Sans l’expérience personnelle de la souffrance et de la dignité bafouée, René Cassin et le père Joseph Wresinski n’auraient sans doute pas donné à la défense des droits de l’homme une portée universelle L’auteur a esquissé leur histoire lors d’une conférence donnée à l’Alliance française, à Bangkok. Il en présente ici les grandes lignes.

René Cassin et Joseph Wresinski ne se sont jamais rencontrés. Mais ils partagent tous les deux une même passion pour la défense de la dignité humaine, née de leur propre expérience de la souffrance. Des amis d’ATD Quart Monde en Thaïlande ont eux-mêmes reconnu l’importance de la pensée du père Wresinski en tenant à traduire « Les plus pauvres révélateurs de l'indivisibilité des droits de l'homme  »1

René Cassin : La primauté de l’homme sur l’Etat

René Cassin est né en octobre 1887 à Bayonne (France), dans une famille de quatre enfants, d'origine juive.2 Il est élevé à Nice où son père a un important commerce de vins. Peu après sa thèse de droit, la Première Guerre mondiale éclate. Mobilisé, grièvement blessé en octobre 1914, il est un des seuls survivants de son groupe. Il reprend l'enseignement du droit à l'université de Lille.

Mais ses blessures suscitent en lui une révolte pacifique. Après la mort au front de son beau-frère, sa sœur se retrouve seule avec ses trois enfants et peu de ressources. Combien d'autres sont dans ce cas ? Beaucoup de mutilés, de veuves et d'orphelins sont réduits à vivre d'expédients et même de mendicité. René Cassin se mobilise pour le droit à réparation, dans le cadre du Mouvement des anciens combattants. L'idée est simple : l'Etat doit réparer les souffrances de ceux qui ont consenti à sacrifier leur vie pour l'intérêt de la collectivité. Ainsi naît un nouveau droit pour les victimes de la guerre, première expression de toute la législation sociale à venir.

Devenu président de l'Union fédérale des anciens combattants, René Cassin est invité à faire partie de la délégation française à l'assemblée de la Société des Nations, à Genève, (prédécesseur de l'Organisation des Nations unies). Il participera à ses travaux pendant quatorze ans, de 1924 à 1938.

En 1930, il donne un premier cours à l'Académie de droit international de La Haye. Il développe sa pensée sur la primauté de la personne humaine par rapport à l'Etat, à partir d’une réflexion sur deux notions juridiques fondamentales : le droit à la nationalité et de droit au domicile.
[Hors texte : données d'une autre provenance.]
(** * Lazy row streaming over the [user_data] table

    A shallow embedding of the generator functions of
    [python-generators-0x00] ([0-stream_users.py], [1-batch_processing.py],
    [2-lazy_paginate.py], [4-stream_ages.py] and the two helpers of [seed.py]
    they rely on), together with the properties established about them.

    Layout:
    - [Py]: the Python values that can sit in the [age] column and the
      builtins [int], [float], [isinstance(_, int)], [/] and the [.2f]
      format, as CPython defines them on those values;
    - [Store]: the external MySQL store, as a description of how one
      session behaves (contents of the table, and the point where it fails);
    - [Gen]: procedures, generators, [next], [close] and [for] loops;
    - the functions of the repository, under their own names;
    - the properties. *)

From Stdlib Require Import String Ascii ZArith Bool Lia List.
From Stdlib Require Import Floats.SpecFloat.
From Stdlib Require Import DecimalString.
From Equations Require Import Equations.
Import ListNotations.

Local Open Scope Z_scope.
Local Open Scope list_scope.

(* ===================================================================== *)
(** * Python values and builtins *)
(* ===================================================================== *)

Module Py.

(** Exceptions.  All of them derive from [Exception]; [StoreError] stands
    for [mysql.connector.Error] (with its error number).  [GeneratorExit],
    which is not an [Exception], is not a value of this type: it only
    arises from [close], see [Gen.close]. *)
Inductive exn : Type :=
| ValueError
| TypeError
| OverflowError
| ZeroDivisionError
| AttributeError
| StoreError (errno : Z).

Inductive result (A : Type) : Type :=
| Ok (a : A)
| Err (e : exn).
Arguments Ok {A} a.
Arguments Err {A} e.

(** Values found in a column of a fetched row: [None], [bool], [int],
    [float] (IEEE binary64, as [spec_float]), a finite [decimal.Decimal]
    [coef * 10^exp] (what the connector returns for a [DECIMAL] column,
    such as [age DECIMAL(5,0)] in [seed.create_table]) and [str] (ASCII
    text). *)
Inductive pyval : Type :=
| VNone
| VBool (b : bool)
| VInt (z : Z)
| VFloat (f : spec_float)
| VDecimal (coef : Z) (exp : Z)
| VStr (s : string).

(** ** binary64 *)

Definition prec : Z := 53.
Definition emax : Z := 1024.

(** The binary64 number nearest to [(-1)^neg * p / q] (ties to even). *)
Definition round_ratio (neg : bool) (p q : positive) : spec_float :=
  let '(mz, ez, lz) := SFdiv_core_binary prec emax (Zpos p) 0 (Zpos q) 0 in
  binary_round_aux prec emax neg mz ez lz.

(** The binary64 number nearest to the integer [z]. *)
Definition float_of_Z (z : Z) : spec_float :=
  binary_normalize prec emax z 0 false.

(** The binary64 number nearest to [(-1)^neg * c * 10^e], [c >= 0]. *)
Definition float_of_decimal (neg : bool) (c : Z) (e : Z) : spec_float :=
  match c with
  | Zpos p =>
      match e with
      | Zneg k => round_ratio neg p (Pos.pow 10 k)
      | _ => binary_round prec emax neg (p * Z.to_pos (10 ^ e)) 0
      end
  | _ => S754_zero neg
  end.

(** Truncation towards zero of a finite binary64 number. *)
Definition trunc_float (neg : bool) (m : positive) (e : Z) : Z :=
  let mag := match e with
             | Zneg k => Zpos m / 2 ^ Zpos k
             | _ => Zpos m * 2 ^ e
             end in
  if neg then - mag else mag.

(** ** Reading numbers from text *)

Definition is_digit (c : ascii) : bool :=
  let n := nat_of_ascii c in (48 <=? n)%nat && (n <=? 57)%nat.

Definition digit_val (c : ascii) : Z := Z.of_nat (nat_of_ascii c) - 48.

(** The ASCII white space [int] and [float] strip from a string. *)
Definition is_space (c : ascii) : bool :=
  let n := nat_of_ascii c in
  ((9 <=? n)%nat && (n <=? 13)%nat) || (n =? 32)%nat.

Definition lower (c : ascii) : ascii :=
  let n := nat_of_ascii c in
  if (65 <=? n)%nat && (n <=? 90)%nat then ascii_of_nat (n + 32) else c.

Fixpoint lstrip (l : list ascii) : list ascii :=
  match l with
  | c :: l' => if is_space c then lstrip l' else l
  | [] => []
  end.

Definition strip (l : list ascii) : list ascii :=
  rev (lstrip (rev (lstrip l))).

(** [digit (["_"] digit)*]: reads the longest such prefix of [l].  [acc] is
    the value and [n] the number of digits read so far. *)
Fixpoint scan_digits (acc : Z) (n : nat) (l : list ascii)
  : Z * nat * list ascii :=
  match l with
  | c :: l' =>
      if is_digit c then scan_digits (10 * acc + digit_val c) (S n) l'
      else if Ascii.eqb c "_" then
        match n, l' with
        | S _, d :: l'' =>
            if is_digit d
            then scan_digits (10 * acc + digit_val d) (S n) l''
            else (acc, n, l)
        | _, _ => (acc, n, l)
        end
      else (acc, n, l)
  | [] => (acc, n, l)
  end.

(** An optional sign. *)
Definition scan_sign (l : list ascii) : bool * list ascii :=
  match l with
  | c :: l' =>
      if Ascii.eqb c "-" then (true, l')
      else if Ascii.eqb c "+" then (false, l')
      else (false, l)
  | [] => (false, l)
  end.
Selon lui, le droit international doit considérer l'individu comme un sujet de droit et il faut démystifier la souveraineté étatique : la SDN marque le début de ce processus.

Début 1933, quand le régime nazi s’installe en Allemagne, le professeur Cassin prend rapidement conscience de la gravité de la situation grâce à la comparution d’un nommé Bernheim, en septembre 1933, devant le Conseil de la Société des Nations : ce juif de Haute-Silésie porte plainte contre les violations, séquestrations, exactions commises par les nazis. Le représentant du gouvernement allemand l'interrompit alors brusquement pour dire : « Tout ce qu'a dit cet individu, ne vous regarde pas, on est souverain chez soi. Nous faisons ce que nous voulons de nos socialistes, pacifistes et de nos juifs. Et nous n'avons à subir de contrôle ni de l'humanité, ni de la SDN. ».

Quand le général de Gaulle lance son appel du 18 juin 1940, René Cassin décide de le rejoindre aussitôt à Londres. Pour lui, résister au nazisme est l’acte fondateur de la démocratie. Comme les autres Français réfugiés à Londres, il est privé de sa nationalité.

En janvier 1941, le président Roosevelt adresse son fameux message dit des « Quatre libertés ». Dans ce message, il dit : « Dans l'avenir, nous veillerons à ce que soient sauvegardées les quatre libertés essentielles de l'humanité : liberté de parole et d'expression, où que ce soit, liberté religieuse et aussi libération du besoin et de la crainte. [...] La liberté signifie la suprématie des droits de l'homme ».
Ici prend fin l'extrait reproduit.